Definition is_upper (c : Ascii.ascii) : bool :=
  let n := Ascii.nat_of_ascii c in (65 <=? n)%nat && (n <=? 90)%nat.

Definition is_lower (c : Ascii.ascii) : bool :=
  let n := Ascii.nat_of_ascii c in (97 <=? n)%nat && (n <=? 122)%nat.

Definition upper_char (c : Ascii.ascii) : Ascii.ascii :=
  if is_lower c then Ascii.ascii_of_nat (Ascii.nat_of_ascii c - 32) else c.

(** [str.title] on ASCII text: a letter that follows a letter is
    lower-cased, any other letter is upper-cased. *)
Fixpoint title_go (after_letter : bool) (s : string) : string :=
  match s with
  | EmptyString => EmptyString
  | String c s' =>
      let letter := is_upper c || is_lower c in
      String (if after_letter then lower_char c else upper_char c) (title_go letter s')
  end.

Definition title (s : string) : string := title_go false s.

Fixpoint chars (s : string) : list string :=
  match s with
  | EmptyString => []
  | String c s' => String c EmptyString :: chars s'
  end.

(** A parser that knows the JSON texts of a table and rejects every
    other text; each example that uses it lists the texts the program
    submits, on which the table agrees with [json.loads]. *)
Definition loads (table : list (string * value)) (s : string) : option value :=
  snd <$> List.find (fun entry => String.eqb (fst entry) s) table.
(** The scanner of [prepare_s]: an optional decimal repeat count directly
    followed by a code character; white space is skipped between items. *)
Fixpoint parse_codes (s : string) (num : option Z) : result (list Item) :=
  match s with
  | EmptyString =>
      match num with
      | None => Ok []
      | Some _ => Raise StructError
      end
  | String c rest =>
      if is_digit c then
        let n := 10 * default 0 num + digit_val c in
        if PY_SSIZE_T_MAX <? n then Raise StructError
        else parse_codes rest (Some n)
      else if is_space c && bool_decide (num = None) then parse_codes rest None
      else
        match code_of_ascii c with
        | None => Raise StructError
        | Some CPascal => Raise NotModelled
        | Some k =>
            items ← parse_codes rest None;
            Ok ({| it_code := k; it_count := default 1 num |} :: items)
        end
  end.

Definition code_size (k : Code) : Z :=
  match k with
  | CInt n _ | CFloat n => Z.of_nat n
  | _ => 1
  end.

Definition item_size (it : Item) : Z := it_count it * code_size (it_code it).

Definition items_size (items : list Item) : Z :=
  foldr (λ it acc, item_size it + acc) 0 items.

(** Compilation of a format ([Struct.__init__]): the text must be ASCII,
    hold no NUL, and start with the byte-order mark that the source puts in
    front of every format. *)
Definition struct_compile (fmt : string) : result (list Item) :=
  if negb (string_forall (λ c, char_code c <? 128) fmt)
  then Raise UnicodeEncodeError
  else if negb (string_forall (λ c, negb (char_code c =? 0)) fmt)
  then Raise StructError
  else
    match fmt with
    | String c body =>
        if bool_decide (c = ">"%char) then
          items ← parse_codes body None;
          if PY_SSIZE_T_MAX <? items_size items then Raise StructError
          else Ok items
        else Raise NotModelled
    | EmptyString => Raise NotModelled
    end.

(** [struct.calcsize]. *)
Definition struct_calcsize (fmt : string) : result Z :=
  items_size <$> struct_compile fmt.

(** One slot per packed or unpacked element. *)
Inductive Slot : Set :=
  | SPad (n : Z)
  | SBytes (n : Z)
  | SOne (k : Code).

Definition item_slots (it : Item) : list Slot :=
  match it_code it with
  | CPad => [SPad (it_count it)]
  | CString | CPascal => [SBytes (it_count it)]
  | k => replicate (Z.to_nat (it_count it)) (SOne k)
  end.

Definition slot_size (s : Slot) : Z :=
  match s with
  | SPad n | SBytes n => n
  | SOne k => code_size k
  end.

Definition slot_takes_arg (s : Slot) : bool :=
  match s with SPad _ => false | _ => true end.

Definition slots_nargs (slots : list Slot) : nat :=
  length (filter (λ s, slot_takes_arg s = true) slots).

(** Precision and maximal exponent of the float codes. *)
Definition float_format (size : nat) : Z * Z :=
  match size with
  | 2%nat => (11, 16)
  | 4%nat => (24, 128)
  | _ => (53, 1024)
  end.

Definition pack_int (size : nat) (signed : bool) (v : PyVal) : result bytes :=
  match py_index v with
  | None => Raise StructError
  | Some z =>
      let bits := 8 * Z.of_nat size in
      let lo := if signed then - 2 ^ (bits - 1) else 0 in
      let hi := if signed then 2 ^ (bits - 1) else 2 ^ bits in
      if (lo <=? z) && (z <? hi) then Ok (to_bytes_big size z)
      else Raise StructError
  end.

(** [PyFloat_AsDouble], whose every failure [struct] reports as its own
    error. *)
Definition struct_float (v : PyVal) : result float :=
  match v with
  | VFloat f => Ok f
  | _ =>
      match py_index v with
      | Some z =>
          match float_of_Z z with
          | Ok f => Ok f
          | Raise _ => Raise StructError
          end
      | None => Raise StructError
      end
  end.

Definition pack_float (size : nat) (v : PyVal) : result bytes :=
  f ← struct_float v;
  let '(prec, emax) := float_format size in
  match f, float_round prec emax f with
  | S754_finite _ _ _, S754_infinity _ => Raise OverflowError
  | _, _ => Ok (to_bytes_big size (float_to_bits prec emax f))
  end.

Definition pack_slot (s : Slot) (v : PyVal) : result bytes :=
  match s with
  | SPad n => Ok (zeros (Z.to_nat n))
  | SBytes n =>
      match v with
      | VBytes b =>
          let b' := take (Z.to_nat n) b in
          Ok (b' ++ zeros (Z.to_nat n - length b'))
      | _ => Raise StructError
      end
  | SOne (CInt size signed) => pack_int size signed v
  | SOne (CFloat size) => pack_float size v
  | SOne CBoolean => Ok [if py_truth v then x01 else x00]
  | SOne CChar =>
      match v with
      | VBytes [b] => Ok [b]
      | _ => Raise StructError
      end
  | SOne _ => Raise NotModelled
  end.

Fixpoint pack_slots (slots : list Slot) (args : list PyVal) : result bytes :=
  match slots with
  | [] => Ok []
  | SPad n :: rest => r ← pack_slots rest args; Ok (zeros (Z.to_nat n) ++ r)
  | s :: rest =>
      match args with
      | a :: args' =>
          b ← pack_slot s a; r ← pack_slots rest args'; Ok (b ++ r)
      | [] => Raise StructError
      end
  end.

(** [struct.pack(fmt, *args)]: the number of arguments is checked before any
    of them is converted. *)
Definition struct_pack (fmt : string) (args : list PyVal) : result bytes :=
  items ← struct_compile fmt;
  let slots := items ≫= item_slots in
  if bool_decide (length args = slots_nargs slots) then pack_slots slots args
  else Raise StructError.

Definition unpack_slot (s : Slot) (chunk : bytes) : PyVal :=
  match s with
  | SOne (CInt size signed) =>
      let u := from_bytes_big chunk in
      VInt (if signed then to_signed size u else u)
  | SOne (CFloat size) =>
      let '(prec, emax) := float_format size in
      VFloat (float_round 53 1024 (float_of_bits prec emax (from_bytes_big chunk)))
  | SOne CBoolean => VBool (negb (bool_decide (chunk = [x00])))
  | _ => VBytes chunk
  end.

Fixpoint unpack_slots (slots : list Slot) (data : bytes) : list PyVal :=
  match slots with
  | [] => []
  | s :: rest =>
      let n := Z.to_nat (slot_size s) in
      if slot_takes_arg s
      then unpack_slot s (take n data) :: unpack_slots rest (drop n data)
      else unpack_slots rest (drop n data)
  end.

(** [struct.unpack(fmt, data)]: the buffer must have exactly the size of the
    format. *)
Definition struct_unpack (fmt : string) (data : bytes) : result (list PyVal) :=
  items ← struct_compile fmt;
  if bool_decide (Z.of_nat (length data) = items_size items)
  then Ok (unpack_slots (items ≫= item_slots) data)
  else Raise StructError.

(** Python's [l[start:stop]] on integer bounds. *)
Definition py_slice {A} (l : list A) (start stop : Z) : list A :=
  let len := Z.of_nat (length l) in
  let clamp (i : Z) := if i <? 0 then Z.max 0 (i + len) else Z.min i len in
  take (Z.to_nat (clamp stop - clamp start)) (drop (Z.to_nat (clamp start)) l).

(** [l.insert(i, x)] for a non-negative position. *)
Definition py_list_insert {A} (i : nat) (x : A) (l : list A) : list A :=
  take i l ++ x :: drop i l.

(** [enumerate(l)]. *)
Definition enumerate {A} (l : list A) : list (nat * A) :=
  zip (seq 0 (length l)) l.

(** * [base_service.py] *)

Definition _ENDIANNESS : string := ">".
Definition NO_SUBFUNCTION : Z := 0.
Definition PLACEHOLDER : string := "{}".

(** ** class [UdsField] *)
Module UdsField.

Record t : Type := {
  name : string;
  default_value : PyVal;
  fmt : string;
  subfunctions : gset Z;
  resolution : PyVal;
  scale_factor : PyVal;
}.

(** [1.0 / resolution]. *)
Definition inverse (resolution : PyVal) : result PyVal :=
  one ← float_of_Z 1;
  r ← match resolution with
      | VFloat f => Ok f
      | _ =>
          match py_index resolution with
          | Some z => float_of_Z z
          | None => Raise TypeError
          end
      end;
  if float_is_zero r then Raise ZeroDivisionError
  else Ok (VFloat (fdiv one r)).
(** The application after one generation in the calm environment: the
    first-forge and the Legendary achievements are unlocked. *)
Definition forgedWorld : World := run [Generate] (loadedWorld calmEnvironment).



(** *** Generation *)

(** The generation attempt fails after the debit with [e]: the remote call
    is rejected with [e], or it resolves and persisting the new item is
    rejected with [e] (by the store, or because the key is taken). *)
Definition failureAfterDebit (w : World) (e : JsError) : Prop :=
  outcome pokemonApiService.generatePokemon w = Rejected e
  \/ (exists p, outcome pokemonApiService.generatePokemon w = Resolved p
                /\ (transactionOutcome (env w) (S (txCount w)) = Some e
                    \/ (transactionOutcome (env w) (S (txCount w)) = None
                        /\ is_Some (pokemonsStore (db w) !! Pokemon.id p)
                        /\ e = indexedDbService.ConstraintError))).

(** The store request that carries the compensating credit of an attempt
    that fails after the debit. *)
Definition rollbackRequest (w : World) : nat :=
  match outcome pokemonApiService.generatePokemon w with
  | Rejected _ => S (txCount w)
  | Resolved _ => S (S (txCount w))
  end.

Definition refundMessage (e : JsError) : AppMessage :=
  {| msg_type := error;
     msg_text := messageOr e "Échec de la génération. Jetons remboursés." |}.

(** The rollback as an unconditional guarantee. *)
Definition rollbackAlwaysPersisted : Prop :=
  forall (snap : UiState) (w : World) (B : Z) (e : JsError),
    tokenBalance snap = B ->
    persistedBalance w = Some B ->
    GENERATION_COST <= B ->
    transactionOutcome (env w) (txCount w) = None ->
    failureAfterDebit w e ->
    let w' := exec (handleGeneratePokemon snap) w in
    persistedBalance w' = Some B
    /\ tokenBalance (ui w') = B
    /\ message (ui w') = Some (refundMessage e)
    /\ pokemons (ui w') = pokemons (ui w)
    /\ pokemonsStore (db w') = pokemonsStore (db w).

(** The remote call times out and the compensating write is rejected. *)
Definition doubleFailureWorld : World :=
  loadedWorld (stormyEnvironment [7%nat] (fun _ => FetchRejected AbortError)).

(** The remote call times out and every write commits. *)
Definition timeoutWorld : World :=
  loadedWorld (stormyEnvironment [] (fun _ => FetchRejected AbortError)).

Definition isAchievementWrite (ev : Event) : Prop :=
  exists a, ev_call ev = UpdateAchievement a.

(** The service calls of one generation attempt with starting balance [B],
    in the order in which they settle: the debit; if it committed, the
    remote call; if that resolved with [p], the insertion of [p]; if that
    committed, the achievement writes; and, after the first failure, the
    compensating credit and nothing else. *)
Inductive generationJournal (B : Z) : list Event -> Prop :=
| debit_rejected (r : bool) :
    generationJournal B
      [ {| ev_call := UpdateTokenBalance (B - GENERATION_COST); ev_ok := false |};
        {| ev_call := UpdateTokenBalance B; ev_ok := r |} ]
| remote_rejected (r : bool) :
    generationJournal B
      [ {| ev_call := UpdateTokenBalance (B - GENERATION_COST); ev_ok := true |};
        {| ev_call := GeneratePokemon (Some (B - GENERATION_COST)); ev_ok := false |};
        {| ev_call := UpdateTokenBalance B; ev_ok := r |} ]
| insertion_rejected (p : Pokemon.t) (r : bool) :
    generationJournal B
      [ {| ev_call := UpdateTokenBalance (B - GENERATION_COST); ev_ok := true |};
        {| ev_call := GeneratePokemon (Some (B - GENERATION_COST)); ev_ok := true |};
        {| ev_call := AddPokemon p; ev_ok := false |};
        {| ev_call := UpdateTokenBalance B; ev_ok := r |} ]
| evaluation_rejected (p : Pokemon.t) (ws : list Event) (a : Achievement.t) (r : bool) :
    Forall isAchievementWrite ws ->
    generationJournal B
      ({| ev_call := UpdateTokenBalance (B - GENERATION_COST); ev_ok := true |}
       :: {| ev_call := GeneratePokemon (Some (B - GENERATION_COST)); ev_ok := true |}
       :: {| ev_call := AddPokemon p; ev_ok := true |}
       :: ws ++ [ {| ev_call := UpdateAchievement a; ev_ok := false |};
                  {| ev_call := UpdateTokenBalance B; ev_ok := r |} ])
| generation_settled (p : Pokemon.t) (ws : list Event) :
    Forall isAchievementWrite ws ->
    generationJournal B
      ({| ev_call := UpdateTokenBalance (B - GENERATION_COST); ev_ok := true |}
       :: {| ev_call := GeneratePokemon (Some (B - GENERATION_COST)); ev_ok := true |}
       :: {| ev_call := AddPokemon p; ev_ok := true |}
       :: ws).

(** Writes journalled by a computation that settled with [r]: all of them
    committed when it resolved; all but the last committed, and the last was
    rejected, when it was rejected. *)
Definition writesSettleAs {A} (r : Completion A) (ws : list Event) : Prop :=
  match r with
  | Resolved _ => Forall (fun ev => ev_ok ev = true) ws
  | Rejected _ =>
      exists ws' ev, ws = (ws' ++ [ev])%list
                     /\ Forall (fun ev => ev_ok ev = true) ws'
                     /\ ev_ok ev = false
  end.

(** *** The balance along a run *)

(** Neither the in-memory balance, nor the persisted one, nor any balance
    ever handed to the store is negative. *)
Definition balanceNeverNegative (w : World) : Prop :=
  0 <= tokenBalance (ui w)
  /\ (forall b, persistedBalance w = Some b -> 0 <= b)
  /\ Forall (fun ev => forall n, ev_call ev = UpdateTokenBalance n -> 0 <= n)
        (journal w).

(** From [w] to [w'] the balance, in memory and in the store, either stays
    or takes a value of [allowed], and only values of [allowed] are handed to
    the store. *)
Definition balanceStep (allowed : list Z) (w w' : World) : Prop :=
  (tokenBalance (ui w') = tokenBalance (ui w) \/ tokenBalance (ui w') ∈ allowed)
  /\ (persistedBalance w' = persistedBalance w
      \/ exists n, n ∈ allowed /\ persistedBalance w' = Some n)
  /\ exists evs,
       journal w' = (journal w ++ evs)%list
       /\ Forall (fun ev => forall n, ev_call ev = UpdateTokenBalance n -> n ∈ allowed)
            evs.

(** *** Daily bonus *)

(** The amount [fetchAppData] offers for the random number [r]. *)
Definition offeredAmount (r : Q) : Z := Qfloor (r * 6)%Q + 5.

(** As [calmEnvironment], one hour later. *)
Definition laterEnvironment : Environment :=
  {| transactionOutcome := transactionOutcome calmEnvironment;
     fetchOutcome := fetchOutcome calmEnvironment;
     clock := fun n => clock calmEnvironment n + 3600000;
     mathRandom := mathRandom calmEnvironment;
     toDateString := toDateString calmEnvironment |}.

(** A reload of the page: the React state starts anew, the store stays. *)
Definition remount (w : World) : World := with_ui (fun _ => initialUiState) w.

(** The six store requests of [fetchAppData] commit. *)
Definition loadCommits (w : World) : Prop :=
  forall k, (txCount w <= k < txCount w + 6)%nat -> transactionOutcome (env w) k = None.

(** Store request 9 (the load takes requests 0 to 5, the debit 6, the
    insertion 7, the first achievement write 8), the second achievement
    write of the first generation, is rejected; everything else is as in
    [calmEnvironment]. *)
Definition interruptedEnvironment : Environment :=
  stormyEnvironment [9%nat] (fetchOutcome calmEnvironment).




(** *** The item store *)

(** Every stored item sits under its own [id], the key path of the store. *)
Definition keyedById (d : Database) : Prop :=
  forall k p, pokemonsStore d !! k = Some p -> Pokemon.id p = k.

(** *** Sessions *)

(** Every store request commits. *)
Definition everyRequestCommits (e : Environment) : Prop :=
  forall k, transactionOutcome e k = None.

(** The in-memory balance is the persisted one. *)
Definition balanceMirrored (w : World) : Prop :=
  persistedBalance w = Some (tokenBalance (ui w)).

(** The in-memory achievement set lists the four definitions, in their
    order. *)
Definition listsAllAchievements (s : UiState) : Prop :=
  Achievement.id <$> achievements s = AchievementDef.id <$> ALL_ACHIEVEMENTS.

(** Most recent first. *)
Definition newestFirst (l : list Pokemon.t) : Prop :=
  StronglySorted (fun p q => Pokemon.generatedAt q <= Pokemon.generatedAt p) l.
(** From [w] to [w'] the environment stays, no stored item is removed, a
    store keyed by id stays keyed by id, the ids of the list in memory stay
    as they are or the list gains one item whose id was not in the store and
    now is, and a list of the four achievements stays one. *)
Definition collectionStep (w w' : World) : Prop :=
  env w' = env w
  /\ (forall k, is_Some (pokemonsStore (db w) !! k) -> is_Some (pokemonsStore (db w') !! k))
  /\ (keyedById (db w) -> keyedById (db w'))
  /\ (Pokemon.id <$> pokemons (ui w') = Pokemon.id <$> pokemons (ui w)
      \/ exists p, pokemonsStore (db w) !! Pokemon.id p = None
                   /\ is_Some (pokemonsStore (db w') !! Pokemon.id p)
                   /\ pokemons (ui w') ≡ₚ p :: pokemons (ui w))
  /\ (listsAllAchievements (ui w) -> listsAllAchievements (ui w')).

(** The ids in memory are pairwise distinct and each is a key of the
    store. *)
Definition collectionConsistent (w : World) : Prop :=
  NoDup (Pokemon.id <$> pokemons (ui w))
  /\ forall id, id ∈ Pokemon.id <$> pokemons (ui w) -> is_Some (pokemonsStore (db w) !! id).

(** * Properties *)

(** ** The model at work *)

(** Starting balance 100, cost 10: three successful generations leave
    balance 70, in memory and in the store, and the three items newest
    first; the first-forge achievement is unlocked, ten-forges is not. *)
Example three_generations :
  let w := run [Generate; Generate; Generate] (loadedWorld calmEnvironment) in
  tokenBalance (ui w) = 70 /\ persistedBalance w = Some 70
  /\ Pokemon.id <$> pokemons (ui w) = ["mon-2"; "mon-1"; "mon-0"]
  /\ alreadyUnlocked "FIRST_FORGE" (achievements (ui w)) = true
  /\ alreadyUnlocked "TEN_FORGES" (achievements (ui w)) = false.
Proof. vm_compute. by repeat split. Qed.

(** A Legendary item resold: the balance grows by 40, the item is [RESOLD]
    in the store and in memory, and the first-sale achievement unlocks. *)
Example legendary_resold :
  let w := run [Resell firstForgemon] forgedWorld in
  tokenBalance (ui forgedWorld) = 90 /\ tokenBalance (ui w) = 130
  /\ persistedBalance w = Some 130
  /\ Pokemon.status <$> pokemonsStore (db w) !! "mon-0" = Some RESOLD
  /\ Pokemon.status <$> pokemons (ui w) = [RESOLD]
  /\ alreadyUnlocked "FIRST_SALE" (achievements (ui forgedWorld)) = false
  /\ alreadyUnlocked "FIRST_SALE" (achievements (ui w)) = true.
Proof. vm_compute. by repeat split. Qed.

(** ** Symbolic execution *)

Ltac unfold_monad :=
  unfold exec, outcome, bind, try_catch, try_finally, ret, throw, settled,
    awaitSettled, showMessage, setPokemons, updatePokemons, setTokenBalance,
    setAchievements, updateAchievements, setSettings, setIsLoading,
    setIsGeneratingPokemon, setMessage, setIsModalOpen, setIsModalConfirmLoading,
    setIsDailyBonusModalOpen, setDailyBonusAmount, setState, consoleWrite,
    newDate, random in *.

Ltac unfold_store :=
  unfold indexedDbService.openDatabase, indexedDbService.addPokemon,
    indexedDbService.getPokemons, indexedDbService.updatePokemon,
    indexedDbService.getTokenBalance, indexedDbService.updateTokenBalance,
    indexedDbService.getDailyBonusStatus, indexedDbService.updateDailyBonusStatus,
    indexedDbService.getPlayerSettings, indexedDbService.updatePlayerSettings,
    indexedDbService.getAchievements, indexedDbService.updateAchievement,
    indexedDbService.withTransaction in *.

Ltac symex := unfold_monad; unfold_store; cbn.

Lemma journal_two (l : list Event) (a b : Event) :
  ((l ++ [a]) ++ [b])%list = (l ++ [a; b])%list.
Proof. by rewrite <- app_assoc. Qed.

Lemma eventsSince_app (w w' : World) (evs : list Event) :
  journal w' = (journal w ++ evs)%list -> eventsSince w w' = evs.
Proof. intros H. unfold eventsSince. rewrite H. apply drop_app_length. Qed.

(** ** The remote client *)

Lemma mapApiRarityToEnum_unknown (apiRarity : string) (w : World) :
  apiRarity ∉ knownRarityCodes ->
  pokemonApiService.mapApiRarityToEnum apiRarity w
  = (Resolved COMMON,
     exec (consoleWrite console_warn
             ("Unknown rarity received from API: " ++ pokemonApiService.dquote
              ++ apiRarity ++ pokemonApiService.dquote
              ++ ". Defaulting to Common.")) w).
Proof.
  intros Hn. unfold pokemonApiService.mapApiRarityToEnum, knownRarityCodes in *.
  repeat match goal with
         | |- context [String.eqb apiRarity ?s] =>
             destruct (String.eqb_spec apiRarity s) as [->|?];
             [exfalso; apply Hn; set_solver|]
         end.
  reflexivity.
Qed.

Lemma mapApiRarityToEnum_frame (apiRarity : string) (w : World) :
  exists r c,
    pokemonApiService.mapApiRarityToEnum apiRarity w
    = (Resolved r,
       {| env := env w; db := db w; ui := ui w; journal := journal w;
          console := (console w ++ c)%list; txCount := txCount w;
          fetchCount := fetchCount w; clockCount := clockCount w;
          randomCount := randomCount w |}).
Proof.
  unfold pokemonApiService.mapApiRarityToEnum.
  assert (Hid : w = {| env := env w; db := db w; ui := ui w; journal := journal w;
          console := (console w ++ [])%list; txCount := txCount w;
          fetchCount := fetchCount w; clockCount := clockCount w;
          randomCount := randomCount w |}) by (rewrite app_nil_r; by destruct w).
  repeat match goal with
         | |- context [if ?b then _ else _] =>
             destruct b; [eexists _, []; unfold ret; by rewrite <- Hid|]
         end.
  eexists _, _. reflexivity.
Qed.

### Task details
All that is wanted is a faithful reproduction of the line above with "b ← pack_slot", the line with "Definition struct_unpack (fmt", and every line in between.

### The completed task
          b ← pack_slot s a; r ← pack_slots rest args'; Ok (b ++ r)
      | [] => Raise StructError
      end
  end.

(** [struct.pack(fmt, *args)]: the number of arguments is checked before any
    of them is converted. *)
Definition struct_pack (fmt : string) (args : list PyVal) : result bytes :=
  items ← struct_compile fmt;
  let slots := items ≫= item_slots in
  if bool_decide (length args = slots_nargs slots) then pack_slots slots args
  else Raise StructError.

Definition unpack_slot (s : Slot) (chunk : bytes) : PyVal :=
  match s with
  | SOne (CInt size signed) =>
      let u := from_bytes_big chunk in
      VInt (if signed then to_signed size u else u)
  | SOne (CFloat size) =>
      let '(prec, emax) := float_format size in
      VFloat (float_round 53 1024 (float_of_bits prec emax (from_bytes_big chunk)))
  | SOne CBoolean => VBool (negb (bool_decide (chunk = [x00])))
  | _ => VBytes chunk
  end.

Fixpoint unpack_slots (slots : list Slot) (data : bytes) : list PyVal :=
  match slots with
  | [] => []
  | s :: rest =>
      let n := Z.to_nat (slot_size s) in
      if slot_takes_arg s
      then unpack_slot s (take n data) :: unpack_slots rest (drop n data)
      else unpack_slots rest (drop n data)
  end.

(** [struct.unpack(fmt, data)]: the buffer must have exactly the size of the
    format. *)
Definition struct_unpack (fmt : string) (data : bytes) : result (list PyVal) :=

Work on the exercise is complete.